Transformasi nilai di masa orde baru

.......
Rupa-rupanya perubahan sejak 1965 telah melahirkan kelas sosial baru, kelas menengah, yang hampir-hampir tidak mempunyai akar masa lalu. Mereka adalah pendatang baru yang memanfaatkan kesempatan ketika sebuah kekuasaan tiba2 saja muncul tanpa mempunyai referensi sejarah di masa lalu. Kekuasaan itu menginginkan partner bekerja, yang tidak ditemukannya pada kelas menengah lama yang sudah mempunyai ideologi sendiri.
Dalam waktu yang singkat, kelas menengah baru itu dapat mengerjakan apa yang tidak terbayangkan, bahkan oleh kekuasaan itu sendiri. Pada mulanya mereka masih berada di bawah bayang2 wibawa kekuasaan, tetapi kemudian berhasil keluar dari jaring2nya. Akhirnya, kekuasaan harus melayani paket2 yang mereka inginkan.
Pertemuan Tapos yang terkenal itu adalah saksi bagaimana kekuasaan tiba2 sadar bahwa sejawat kelas menengahnya sudah terlalu besar. Ada keinginan untuk mengurangi kekuatan mereka, tetapi tidak tersedia peralatan konstitusional yang memadai.
.......
.......
Ketergantungan kelas menangah pada kekuasaan semakin berkurang.  Kelas menengah bisnis dan industri yang muncul sejak 1965 memang mempunyai ikatan yang kuat dengan birokrasi, tetapi mereka sudah berkembang lebih pesat dalam sepuluh tahun terakhir (1990), dengan langkah2 go public dan globalisasi bisnis menanam akar ke dalam masyarakat dan dunia internasional, sehingga mereka dapat berdiri sendiri.
Jika mereka mengatakan tidak kepada birokrasi, dapat dibayangkan bahwa pembangunan bisa berhenti.
Siapa memerlukan siapa sekarang menjadi tidak lagi jelas seperti sebelumnya.
Ketergantungan semakin melonggar, bahkan ada kemungkinan bahwa mereka menjadikan tak terkendalikan. Kedudukan yang semakin sejajar antara bisnis dan birokrasi tidak lagi menjamin kesetiaan.
.........

Dua alinia diatas dikutip dari tulisan  Kuntowijoyo, hal 409, 411 buku PARADIGMA ISLAM interpretasi untuk aksi, cetakan pertama januari 2017, tiara wacana.

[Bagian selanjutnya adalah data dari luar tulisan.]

(** X13. The failure texts of [get_user_followers] and [get_user_following]
    name the user as the variable stands when the exception is raised: the
    name as it was passed when session acquisition raises, the name without
    its leading at signs when the lookup raises. *)
Theorem followers_failure_names_user (api : TwikitAPI) (g : Globals) (name : string)
    (count : Z) (s : State) :
  match get_twitter_client api g s with
  | (inl e, _) =>
      (get_user_followers api g name count s).1
        = inr ("Failed to get followers for user " +:+ name +:+ ": " +:+ str e)
      ∧ (get_user_following api g name count s).1
        = inr ("Failed to get following list for user " +:+ name +:+ ": " +:+ str e)
  | (inr client, _) =>
      ∀ e, api_get_user_by_screen_name api client (lstrip "@" name) = inl e →
        (get_user_followers api g name count s).1
          = inr ("Failed to get followers for user " +:+ lstrip "@" name +:+ ": " +:+ str e)
        ∧ (get_user_following api g name count s).1
          = inr ("Failed to get following list for user " +:+ lstrip "@" name
                 +:+ ": " +:+ str e)
  end.
Proof.
  unfold_tools; run.
  destruct (get_twitter_client api g s) as [[e|client] s1]; simpl.
  - split; reflexivity.
  - intros e Herr. rewrite Herr. split; reflexivity.
Qed.

(** ** Successive invocations *)

Lemma run_tool_returns (api : TwikitAPI) (g : Globals) (t : ToolCall) (s : State) :
  ∃ out, (run_tool api g t s).1 = inr out.
Proof.
  destruct t; unfold_tools; run;
    destruct (get_twitter_client api g s) as [[e|client] s1]; simpl;
    destruct_matches; eexists; reflexivity.
Qed.

Lemma run_tool_session_raises (api : TwikitAPI) (g : Globals) (t : ToolCall)
    (s s1 : State) (e : exn) :
  get_twitter_client api g s = (inl e, s1) →
  ∃ out, run_tool api g t s = (inr out, add_log out s1)
         ∧ startswith out "Failed to" = true.
Proof.
  intros Hs. destruct t; unfold_tools; run; rewrite Hs; simpl;
    eexists; split; reflexivity.
Qed.

Lemma network_not_login (made : list Call) :
  forallb is_network made = true → List.filter is_login made = [].
Proof.
  induction made as [|c made IH]; [reflexivity|].
  simpl. intros [Hc Hmade]%andb_prop.
  destruct c; try discriminate Hc; simpl; auto.
Qed.

Lemma run_tools_with_artifact (api : TwikitAPI) (g : Globals) (ts : list ToolCall)
    (s : State) (blob : string) :
  files (fs s) !! COOKIES_PATH g = Some blob →
  fs (run_tools api g ts s).2 = fs s
  ∧ (∃ made, calls (run_tools api g ts s).2 = calls s ++ made
             ∧ List.filter is_login made = [])
  ∧ Forall (λ r, ∃ out, r = inr out) (run_tools api g ts s).1.
Proof.
  revert s. induction ts as [|t ts IH]; intros s Hfile.
  { simpl. split; [reflexivity|]. split; [|constructor].
    exists []. by rewrite app_nil_r. }
  pose proof (run_tool_fs api g t s) as Hfs.
  pose proof (run_tool_calls api g t s) as (made1 & Hcalls & Hnet & _).
  pose proof (run_tool_returns api g t s) as Hout.
  rewrite (session_from_artifact api g s blob Hfile) in Hfs, Hcalls.
  cbn [snd fs calls add_call] in Hfs, Hcalls.
  simpl run_tools.
  destruct (run_tool api g t s) as [r s1]. cbn [fst snd] in *.
  assert (Hfile1 : files (fs s1) !! COOKIES_PATH g = Some blob) by by rewrite Hfs.
  destruct (IH s1 Hfile1) as (IHfs & (made & IHcalls & IHlogin) & IHres).
  destruct (run_tools api g ts s1) as [rs s2]. cbn [fst snd] in *.
  split; [by rewrite IHfs|]. split; [|by constructor].
  exists ([CallClient "en-US" (USER_AGENT g); CallLoadCookies (COOKIES_PATH g)]
          ++ made1 ++ made).
  split.
  - rewrite IHcalls, Hcalls. by rewrite <- !app_assoc.
  - rewrite !List.filter_app, IHlogin, (network_not_login made1 Hnet). reflexivity.
Qed.

(** X14. Once the artifact file is stored, no sequence of tool invocations
    ever logs in or changes the file system, whatever the service answers,
    and every invocation returns a text. *)
Theorem invocations_with_artifact (api : TwikitAPI) (g : Globals) (ts : list ToolCall)
    (s : State) (blob : string) :
  files (fs s) !! COOKIES_PATH g = Some blob →
  fs (run_tools api g ts s).2 = fs s
  ∧ (∃ made, calls (run_tools api g ts s).2 = calls s ++ made
             ∧ List.filter is_login made = [])
  ∧ Forall (λ r, ∃ out, r = inr out) (run_tools api g ts s).1.
Proof. apply run_tools_with_artifact. Qed.

Lemma invocations_with_artifact_witness :
  fs (run_tools (stub_api (inr fresh_blob) (λ _, inl (Exception "expired"))) g0
        [GetTimeline 20; FollowUser "@bob"; GetTrends "news" 5]
        (logged_in_state (env_of "alice") stored_blob)).2
  = fs (logged_in_state (env_of "alice") stored_blob).
Proof.
  pose proof (invocations_with_artifact
                (stub_api (inr fresh_blob) (λ _, inl (Exception "expired"))) g0
                [GetTimeline 20; FollowUser "@bob"; GetTrends "news" 5]
                (logged_in_state (env_of "alice") stored_blob) stored_blob) as H.
  destruct H as (Hfs & _); [reflexivity|].
  exact Hfs.
Defined.

(** X15. Starting with nothing at the cookie path, if the first invocation's
    session acquisition returns a client (the login succeeded and the
    artifact could be saved), then any sequence of invocations that follows
    makes no further login: the whole sequence logs in exactly once, and it
    ends with the artifact holding that client's cookies. *)
Theorem invocations_log_in_once (api : TwikitAPI) (g : Globals) (t : ToolCall)
    (ts : list ToolCall) (s s1 : State) (client : Client) :
  fs_exists (COOKIES_PATH g) (fs s) = false →
  get_twitter_client api g s = (inr client, s1) →
  (∃ made, calls (run_tools api g (t :: ts) s).2 = calls s ++ made
           ∧ List.filter is_login made
             = [CallLogin (USERNAME g) (EMAIL g) (PASSWORD g)])
  ∧ files (fs (run_tools api g (t :: ts) s).2) !! COOKIES_PATH g = cookies client.
Proof.
  intros Hno Hs.
  pose proof (run_tool_fs api g t s) as Hfs.
  pose proof (run_tool_calls api g t s) as (made1 & Hcalls & Hnet & _).
  destruct (session_login_returned api g s s1 client Hno Hs) as (ck & -> & Hfile & Hs1).
  rewrite Hs in Hfs, Hcalls. cbn [snd] in Hfs, Hcalls. rewrite Hs1 in Hcalls.
  simpl run_tools.
  destruct (run_tool api g t s) as [r s2]. cbn [fst snd] in *.
  assert (Hfile2 : files (fs s2) !! COOKIES_PATH g = Some ck) by by rewrite Hfs.
  destruct (run_tools_with_artifact api g ts s2 ck Hfile2)
    as (IHfs & (made & IHcalls & IHlogin) & _).
  destruct (run_tools api g ts s2) as [rs s3]. cbn [fst snd] in *.
  split; [|by rewrite IHfs].
  exists ([CallClient "en-US" (USER_AGENT g);
           CallLogin (USERNAME g) (EMAIL g) (PASSWORD g);
           CallMkdir (parent (COOKIES_PATH g)); CallSaveCookies (COOKIES_PATH g)]
          ++ made1 ++ made).
  split.
  - rewrite IHcalls, Hcalls. by rewrite <- !app_assoc.
  - rewrite !List.filter_app, IHlogin, (network_not_login made1 Hnet). reflexivity.
Qed.

Lemma invocations_log_in_once_witness :
  files (fs (run_tools (stub_api (inr fresh_blob) (λ _, inr None)) g0
               [GetTimeline 20; FollowUser "@bob"]
               (fresh_state (env_of "alice"))).2) !! COOKIES_PATH g0
  = Some fresh_blob.
Proof.
  pose proof (invocations_log_in_once (stub_api (inr fresh_blob) (λ _, inr None)) g0
                (GetTimeline 20) [FollowUser "@bob"] (fresh_state (env_of "alice"))
                (get_twitter_client (stub_api (inr fresh_blob) (λ _, inr None)) g0
                   (fresh_state (env_of "alice"))).2
                {| language := "en-US"; user_agent := None; cookies := Some fresh_blob |})
    as H.
  destruct H as (_ & Hfile); [vm_compute; reflexivity | vm_compute; reflexivity |].
  exact Hfile.
Defined.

Sepertinya sudah cukup jelas, apakah sejarah akan berulang?

Kalau generasi sekarang tidak mau belajar dari generasi sebelumnya, terus ikipiye?

Sabtu, 25 Februari 2017

Lompatan katak

Bila suatu bangsa mau maju seperti paman sam, negara2 eropa dan ausi, dan singgapur,  benarkah harus mengikuti tahapan perubahan bangsa2 tersebut?

Misal melalui tahapan:

Dari tradisi mitos, ke pemikirana rasional, lanjut ke empiris, terus ke paham idealis, hingga ke pragmatis.

Dari objek pembangunan yang fokus di agraris, menjadi negara industri, bangsa modern yang menguasai ITC khususnya dari sisi software.

Paham ekonomi,  dari sosialis, keynes, liberalis sekaligus kapitalis?

Dari kepemimpinan otoriter hingga demokrasi?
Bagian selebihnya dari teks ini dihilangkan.